■ **EXERCISE REQUIREMENTS**
Look through the data below for the line with "Section Gas.", and transcribe it exactly together with each line after it up to and including the line with "forall i src, sc_sources". Give nothing else.

------ RECORDS ------

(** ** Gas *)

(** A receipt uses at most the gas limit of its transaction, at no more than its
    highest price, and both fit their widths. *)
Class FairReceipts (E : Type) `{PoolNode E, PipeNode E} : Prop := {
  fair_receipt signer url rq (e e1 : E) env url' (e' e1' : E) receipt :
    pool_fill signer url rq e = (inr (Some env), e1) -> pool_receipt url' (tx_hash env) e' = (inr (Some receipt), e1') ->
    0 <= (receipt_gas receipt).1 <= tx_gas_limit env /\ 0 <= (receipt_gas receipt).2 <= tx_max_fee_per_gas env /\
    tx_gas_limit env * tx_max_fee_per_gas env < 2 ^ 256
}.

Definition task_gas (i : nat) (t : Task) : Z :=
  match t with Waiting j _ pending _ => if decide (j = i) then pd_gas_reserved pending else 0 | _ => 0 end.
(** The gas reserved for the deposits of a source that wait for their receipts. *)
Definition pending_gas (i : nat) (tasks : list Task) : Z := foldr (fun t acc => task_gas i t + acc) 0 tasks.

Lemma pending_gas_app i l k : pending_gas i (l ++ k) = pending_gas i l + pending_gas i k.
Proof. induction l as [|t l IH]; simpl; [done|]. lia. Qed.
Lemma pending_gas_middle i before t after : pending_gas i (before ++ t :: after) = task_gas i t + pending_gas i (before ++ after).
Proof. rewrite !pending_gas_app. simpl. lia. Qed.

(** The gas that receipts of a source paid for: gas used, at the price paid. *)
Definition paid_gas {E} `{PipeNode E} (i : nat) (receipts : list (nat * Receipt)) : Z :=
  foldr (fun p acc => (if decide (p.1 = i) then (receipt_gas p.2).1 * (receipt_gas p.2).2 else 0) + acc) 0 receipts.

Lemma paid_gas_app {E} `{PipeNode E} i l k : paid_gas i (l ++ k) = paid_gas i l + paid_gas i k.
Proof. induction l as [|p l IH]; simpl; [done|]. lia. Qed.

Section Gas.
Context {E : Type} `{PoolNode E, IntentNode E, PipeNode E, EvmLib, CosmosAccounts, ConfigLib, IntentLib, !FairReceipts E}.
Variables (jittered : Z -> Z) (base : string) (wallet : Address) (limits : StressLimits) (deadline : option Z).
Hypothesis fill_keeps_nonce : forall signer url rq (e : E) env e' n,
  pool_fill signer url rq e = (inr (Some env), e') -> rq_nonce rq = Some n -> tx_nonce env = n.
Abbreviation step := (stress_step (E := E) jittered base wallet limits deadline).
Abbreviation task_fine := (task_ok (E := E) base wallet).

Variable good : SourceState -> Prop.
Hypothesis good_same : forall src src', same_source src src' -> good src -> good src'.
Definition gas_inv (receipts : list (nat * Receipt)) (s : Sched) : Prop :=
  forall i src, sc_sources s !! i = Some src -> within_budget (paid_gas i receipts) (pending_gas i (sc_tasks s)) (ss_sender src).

------
------ RECORDS ------

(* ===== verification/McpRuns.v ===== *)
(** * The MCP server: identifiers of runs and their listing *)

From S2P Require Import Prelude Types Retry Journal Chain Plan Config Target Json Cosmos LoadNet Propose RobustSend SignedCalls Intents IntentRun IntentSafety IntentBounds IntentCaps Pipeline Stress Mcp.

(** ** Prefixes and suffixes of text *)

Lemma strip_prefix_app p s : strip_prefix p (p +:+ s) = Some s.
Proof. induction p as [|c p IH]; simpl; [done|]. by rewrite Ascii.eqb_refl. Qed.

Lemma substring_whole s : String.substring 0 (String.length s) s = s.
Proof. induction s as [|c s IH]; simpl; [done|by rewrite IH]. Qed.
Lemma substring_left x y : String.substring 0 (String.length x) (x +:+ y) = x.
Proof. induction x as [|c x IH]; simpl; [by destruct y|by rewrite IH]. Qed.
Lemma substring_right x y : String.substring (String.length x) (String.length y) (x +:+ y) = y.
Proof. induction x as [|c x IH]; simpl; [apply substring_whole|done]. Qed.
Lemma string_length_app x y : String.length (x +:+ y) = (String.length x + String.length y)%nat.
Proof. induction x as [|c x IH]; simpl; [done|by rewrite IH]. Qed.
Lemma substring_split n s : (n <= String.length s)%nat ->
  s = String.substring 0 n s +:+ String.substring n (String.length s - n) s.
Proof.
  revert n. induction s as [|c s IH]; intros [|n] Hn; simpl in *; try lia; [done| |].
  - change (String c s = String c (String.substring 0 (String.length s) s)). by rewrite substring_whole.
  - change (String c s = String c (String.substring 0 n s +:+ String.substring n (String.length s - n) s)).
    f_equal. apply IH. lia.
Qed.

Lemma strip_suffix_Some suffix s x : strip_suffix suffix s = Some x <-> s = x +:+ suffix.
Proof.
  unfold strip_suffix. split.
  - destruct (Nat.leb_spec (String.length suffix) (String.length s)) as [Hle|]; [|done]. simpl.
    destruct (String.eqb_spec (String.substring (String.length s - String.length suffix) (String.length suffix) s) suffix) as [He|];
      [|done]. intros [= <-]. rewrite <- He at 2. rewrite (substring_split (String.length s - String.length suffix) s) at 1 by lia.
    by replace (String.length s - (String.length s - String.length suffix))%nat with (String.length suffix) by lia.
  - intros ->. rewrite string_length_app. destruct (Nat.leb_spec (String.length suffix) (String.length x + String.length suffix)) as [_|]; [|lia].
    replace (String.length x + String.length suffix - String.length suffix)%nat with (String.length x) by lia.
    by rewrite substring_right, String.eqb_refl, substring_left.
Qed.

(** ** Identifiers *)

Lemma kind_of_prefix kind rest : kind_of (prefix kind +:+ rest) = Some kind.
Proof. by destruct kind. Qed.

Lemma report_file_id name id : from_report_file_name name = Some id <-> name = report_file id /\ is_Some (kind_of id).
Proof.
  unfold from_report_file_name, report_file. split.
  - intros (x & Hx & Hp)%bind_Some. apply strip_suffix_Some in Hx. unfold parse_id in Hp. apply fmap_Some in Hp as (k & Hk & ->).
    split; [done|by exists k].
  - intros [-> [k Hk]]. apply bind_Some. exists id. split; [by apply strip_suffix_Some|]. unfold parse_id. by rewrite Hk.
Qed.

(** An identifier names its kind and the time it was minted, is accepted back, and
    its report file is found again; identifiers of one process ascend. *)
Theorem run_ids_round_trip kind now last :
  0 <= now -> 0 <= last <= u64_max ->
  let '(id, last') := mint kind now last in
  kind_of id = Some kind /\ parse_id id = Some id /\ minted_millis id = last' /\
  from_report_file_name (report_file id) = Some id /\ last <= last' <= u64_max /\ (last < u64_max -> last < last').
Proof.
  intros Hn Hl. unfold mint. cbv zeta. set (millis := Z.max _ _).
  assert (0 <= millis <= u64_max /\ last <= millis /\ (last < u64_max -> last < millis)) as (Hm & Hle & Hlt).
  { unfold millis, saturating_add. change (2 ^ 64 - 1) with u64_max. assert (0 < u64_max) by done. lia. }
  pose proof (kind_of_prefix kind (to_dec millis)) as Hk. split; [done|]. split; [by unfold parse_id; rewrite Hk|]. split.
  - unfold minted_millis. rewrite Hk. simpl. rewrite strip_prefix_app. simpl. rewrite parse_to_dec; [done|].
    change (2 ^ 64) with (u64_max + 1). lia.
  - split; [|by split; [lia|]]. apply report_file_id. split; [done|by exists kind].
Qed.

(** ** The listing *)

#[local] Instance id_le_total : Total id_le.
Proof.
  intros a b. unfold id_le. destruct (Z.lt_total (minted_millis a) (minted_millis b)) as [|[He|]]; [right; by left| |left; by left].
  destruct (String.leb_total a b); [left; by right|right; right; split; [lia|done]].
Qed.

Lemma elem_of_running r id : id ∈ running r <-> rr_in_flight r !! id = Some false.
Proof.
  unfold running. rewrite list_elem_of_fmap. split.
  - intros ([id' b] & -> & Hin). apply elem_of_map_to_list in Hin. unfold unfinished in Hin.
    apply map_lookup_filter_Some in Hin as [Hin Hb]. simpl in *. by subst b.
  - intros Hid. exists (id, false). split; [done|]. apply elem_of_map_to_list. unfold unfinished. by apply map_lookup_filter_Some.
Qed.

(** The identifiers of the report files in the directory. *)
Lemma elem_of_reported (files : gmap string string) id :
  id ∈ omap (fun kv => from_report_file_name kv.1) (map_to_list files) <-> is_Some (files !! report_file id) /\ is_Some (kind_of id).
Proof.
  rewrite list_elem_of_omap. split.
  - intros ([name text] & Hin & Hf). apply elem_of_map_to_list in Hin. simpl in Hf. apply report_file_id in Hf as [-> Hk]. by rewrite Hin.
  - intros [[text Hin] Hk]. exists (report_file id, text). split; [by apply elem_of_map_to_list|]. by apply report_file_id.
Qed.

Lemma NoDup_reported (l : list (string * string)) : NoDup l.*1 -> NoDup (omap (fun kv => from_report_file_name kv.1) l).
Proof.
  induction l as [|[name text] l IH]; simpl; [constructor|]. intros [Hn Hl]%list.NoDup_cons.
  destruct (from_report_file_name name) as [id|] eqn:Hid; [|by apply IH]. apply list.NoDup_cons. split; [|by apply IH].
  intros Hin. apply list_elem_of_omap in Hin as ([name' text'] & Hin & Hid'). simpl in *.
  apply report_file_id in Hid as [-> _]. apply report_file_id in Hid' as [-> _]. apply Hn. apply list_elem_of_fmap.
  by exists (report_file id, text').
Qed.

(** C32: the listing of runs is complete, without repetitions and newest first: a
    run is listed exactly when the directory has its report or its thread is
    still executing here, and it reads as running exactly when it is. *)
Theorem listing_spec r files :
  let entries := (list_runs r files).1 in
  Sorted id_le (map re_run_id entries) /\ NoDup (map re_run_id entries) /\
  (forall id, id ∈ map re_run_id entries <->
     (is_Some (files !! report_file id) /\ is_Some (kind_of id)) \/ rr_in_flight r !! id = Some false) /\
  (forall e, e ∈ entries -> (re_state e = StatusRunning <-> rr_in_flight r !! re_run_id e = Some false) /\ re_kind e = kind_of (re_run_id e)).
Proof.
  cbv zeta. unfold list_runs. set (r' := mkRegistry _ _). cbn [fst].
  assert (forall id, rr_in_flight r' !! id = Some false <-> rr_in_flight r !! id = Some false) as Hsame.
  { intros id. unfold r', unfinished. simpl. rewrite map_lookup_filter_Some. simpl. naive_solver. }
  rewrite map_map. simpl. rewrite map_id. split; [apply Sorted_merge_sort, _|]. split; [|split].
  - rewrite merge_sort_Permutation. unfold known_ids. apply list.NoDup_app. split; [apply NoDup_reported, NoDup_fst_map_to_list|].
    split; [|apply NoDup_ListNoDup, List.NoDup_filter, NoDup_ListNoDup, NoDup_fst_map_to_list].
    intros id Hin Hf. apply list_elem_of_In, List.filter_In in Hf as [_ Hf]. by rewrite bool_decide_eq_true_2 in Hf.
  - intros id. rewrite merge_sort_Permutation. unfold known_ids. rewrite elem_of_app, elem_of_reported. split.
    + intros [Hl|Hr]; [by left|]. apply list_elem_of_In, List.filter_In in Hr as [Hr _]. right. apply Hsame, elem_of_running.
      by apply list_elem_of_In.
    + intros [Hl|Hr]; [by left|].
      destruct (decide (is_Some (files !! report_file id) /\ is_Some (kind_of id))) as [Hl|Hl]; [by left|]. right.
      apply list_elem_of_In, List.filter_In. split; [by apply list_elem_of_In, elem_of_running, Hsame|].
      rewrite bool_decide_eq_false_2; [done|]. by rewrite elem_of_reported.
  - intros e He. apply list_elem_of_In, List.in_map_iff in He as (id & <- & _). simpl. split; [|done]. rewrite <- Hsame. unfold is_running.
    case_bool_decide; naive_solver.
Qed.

------

■ **WRITTEN RESPONSE**
Section Gas.
Context {E : Type} `{PoolNode E, IntentNode E, PipeNode E, EvmLib, CosmosAccounts, ConfigLib, IntentLib, !FairReceipts E}.
Variables (jittered : Z -> Z) (base : string) (wallet : Address) (limits : StressLimits) (deadline : option Z).
Hypothesis fill_keeps_nonce : forall signer url rq (e : E) env e' n,
  pool_fill signer url rq e = (inr (Some env), e') -> rq_nonce rq = Some n -> tx_nonce env = n.
Abbreviation step := (stress_step (E := E) jittered base wallet limits deadline).
Abbreviation task_fine := (task_ok (E := E) base wallet).

Variable good : SourceState -> Prop.
Hypothesis good_same : forall src src', same_source src src' -> good src -> good src'.
Definition gas_inv (receipts : list (nat * Receipt)) (s : Sched) : Prop :=
  forall i src, sc_sources s !! i = Some src -> within_budget (paid_gas i receipts) (pending_gas i (sc_tasks s)) (ss_sender src).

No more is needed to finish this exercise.